After many years of work, he completed his three-volume work Das deutsche Haus , for which the Technical University of Hanover awarded him an honorary doctorate in 1920 .

In 1928, Ehmig took his leave from work for a given official, not personal reason and went into retirement .

Ehmig's most important public buildings include the State Archives in Schwerin (1909–1911) and the justice building on Schwerin’s Demmlerplatz (1913–1916). According to his design from 1916, the Ehrenfriedhof was built on the Schwerin Old Cemetery .

Ehmig was a full member of the Free German Academy of Urban Development .

In 1931 he built the Villa Seehaus in Cecilienallee (today Schloßgartenallee 66) , which he lived in until 1936. It can be assumed that Ehmig chose suicide, because he was considered a second-degree Jewish mixed race and had a Jewish background . His mother was half Jewish . Ehmig was found dead on August 12, 1938 in the Kreuzkanal of the Schwerin palace gardens. His estate is in the state main archive in Schwerin.

Works

Buildings and designs

His own designs include:

Fonts

  • The German house. Six books on development, conditions, plant, construction, furnishing and interior. Berlin 1914-1922.
  • Cultural foundations of urban planning. Berlin 1927.

literature

  • Robert Volz: Reich manual of the German society . The handbook of personalities in words and pictures. Volume 1: A-K. Deutscher Wirtschaftsverlag, Berlin 1930, DNB 453960286 , p. 374.
  • Hans-Heinz Schütt: “Saxa loquuntur, let the stones do the talking!” Paul Ehmig, a master builder in Mecklenburg. Edition Temmen, Bremen 1999, ISBN 3-86108-751-0 .
  • Gerhard Steiniger: The government builder Paul Ehmig. In: Builders in Mecklenburg from eight centuries.

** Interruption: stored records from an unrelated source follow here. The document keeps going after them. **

Lemma append_walk_none k c dest n rp l :
  lchain (sendlink_of k) rp l -> l <> [] -> ~ In c l ->
  (forall x, In x l -> valid_proc x /\ is_free k x = false /\ bad_sender (k_proc k x) dest = false) ->
  (length l <= S n)%nat -> append_walk k c dest n rp = None.
Proof.
  revert rp n. induction l as [|x l IH]; intros rp n Hc Hne Hnin Hg Hn; [done|].
  destruct Hc as [-> Hc]. destruct (Hg x (or_introl eq_refl)) as (_ & _ & Hb).
  cbv beta in Hc. destruct l as [|y l].
  - cbn in Hc. destruct n; cbn [append_walk]; rewrite Hb, Hc; done.
  - pose proof Hc as [Hxy _]. destruct (Hg y) as (Hvy & Hfy & _); [right; by left|].
    destruct n as [|n]; cbn [length] in Hn; [lia|]. cbn [append_walk]. rewrite Hb, Hxy.
    unfold valid_proc, NIL_PROC in *. destruct (Z.eqb_spec y 0); [lia|].
    destruct (Z.eqb_spec y c) as [->|_]; [destruct Hnin; right; by left|].
    unfold is_free in Hfy. rewrite Hfy. rewrite Hxy in Hc. apply IH; try done; [|intros z Hz; apply Hg; by right|cbn [length]; lia].
    intros ?. apply Hnin. by right.
Qed.

(** C3: [mini_send] never refuses a legal message.  On a sound state, a running
    caller whose message is mapped and whose destination is another live
    process gets [OK] exactly when the chain of blocked senders from the
    destination does not lead back to the caller (and the buffer of a waiting
    destination is mapped); when it does lead back the answer is [ELOCKED].
    The bounded walks of the code, over at most 42 senders and 41 links, are long
    enough to decide this on every table. *)
Theorem mini_send_complete k C caller dest m :
  ipc_ok k C -> valid_proc caller -> p_flags (k_proc k caller) = 0 -> m <> 0 ->
  endpoint dest -> dest <> p_nr (k_proc k caller) ->
  let d := proc_addr k dest in
  is_free k d = false -> numap k (p_nr (k_proc k caller)) m MESS_SIZE <> 0 ->
  (waits_for k d caller -> numap k (p_nr (k_proc k d)) (p_messbuf (k_proc k d)) MESS_SIZE <> 0) ->
  (ends_off k caller d <-> fst (mini_send caller dest m k) = Ok tt) /\
  (~ ends_off k caller d -> mini_send caller dest m k = (Err ELOCKED, k)).
Proof.
  intros HI Hv Hf Hm Hdest Hoth d Hlive Hsrc Hdst.
  destruct (to_addr k (io_table k C HI) dest Hdest) as [Hd Hdn]. fold d in Hd, Hdn.
  pose proof (send_cycle_exact k C caller d HI Hd) as Hcyc.
  assert (Hrun : forall o, send_cycle k caller HOPS_LE d = o -> mini_send caller dest m k =
    match o with Some e => (Err e, k) | None =>
    (if accepts (k_proc k d) (p_nr (k_proc k caller))
     then deliver_blocked_message caller m d (p_messbuf (k_proc k d))
     else bad <- gets (fun k0 => if p_callerq (k_proc k d) =? NIL_PROC then None
                          else append_walk k0 caller dest HOPS_LT (p_callerq (k_proc k d))) ;;
          check bad ;;; modify (block_sender caller d dest m)) k end).
  { intros o <-. unfold mini_send. rewrite bind_guard. unfold valid_proc, NIL_PROC in *.
    rewrite (proj2 (Z.eqb_neq caller 0)), (proj2 (Z.eqb_neq m 0)) by lia. cbn [orb].
    rewrite bind_guard, (endpoint_ok _ Hdest). cbn [negb]. rewrite bind_gets, bind_guard, (proj2 (Z.eqb_neq _ _) Hoth).
    rewrite bind_guard, Hf. change (has 0 SENDING) with false. cbv iota. rewrite !bind_gets, bind_guard. fold d.
    unfold is_free in Hlive. rewrite Hlive, bind_gets, bind_guard, (proj2 (Z.eqb_neq _ _) Hsrc).
    by rewrite bind_gets, bind_check. }
  assert (Hok : send_cycle k caller HOPS_LE d = None -> fst (mini_send caller dest m k) = Ok tt).
  { intros E. rewrite (Hrun None E). destruct (accepts _ _) eqn:Ha.
    - destruct (accepts_waits k d caller Ha) as [Hw _]. unfold deliver_blocked_message, bind.
      rewrite copy_message_run. cbv zeta.
      by rewrite (proj2 (Z.eqb_neq _ _) Hsrc), (proj2 (Z.eqb_neq _ _) (Hdst Hw)).
    - rewrite bind_gets, bind_check. pose proof (io_chain k C HI d Hd) as Hch.
      destruct (Z.eqb_spec (p_callerq (k_proc k d)) NIL_PROC) as [|Hne]; [done|].
      rewrite (append_walk_none k caller dest HOPS_LT _ (C d)); [done..| | | |].
      + intros EC. by rewrite EC in Hch.
      + intros Hx. destruct (caller_sending k C d caller HI Hd Hx) as (_ & Hs & _).
        unfold is_sending in Hs. by rewrite Hf in Hs.
      + intros x Hx. rewrite <- Hdn. by apply (io_sender k C HI).
      + pose proof (callers_length k C d HI Hd). unfold HOPS_LT. lia. }
  destruct (send_cycle k caller HOPS_LE d) as [e|] eqn:E.
  - rewrite (Hrun _ eq_refl), (send_cycle_error k C caller _ d e HI Hd E). split; [|done].
    split; [|done]. intros He. by apply Hcyc in He.
  - assert (He : ends_off k caller d) by by apply Hcyc. split; [|done]. split; [|done]. intros _. by apply Hok.
Qed.

(** ** Receive *)
Definition matches (k : kst) (src x : Z) : bool := (src =? ANY) || (src =? p_nr (k_proc k x)).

Schwerin 1998, ISBN 3-928820-88-5 , pp. 120-214.

Web links

Individual evidence

  1. LHAS 2.26-1 Grand Ducal Cabinet Part III. No. 879.
  2. ^ Friedrich Preßler: State building administration in Mecklenburg. From construction department to construction management. 2011, p. 22. (unpublished)
  3. Gerhard Steiniger: The government builder Paul Ehmig. 1998, p. 214.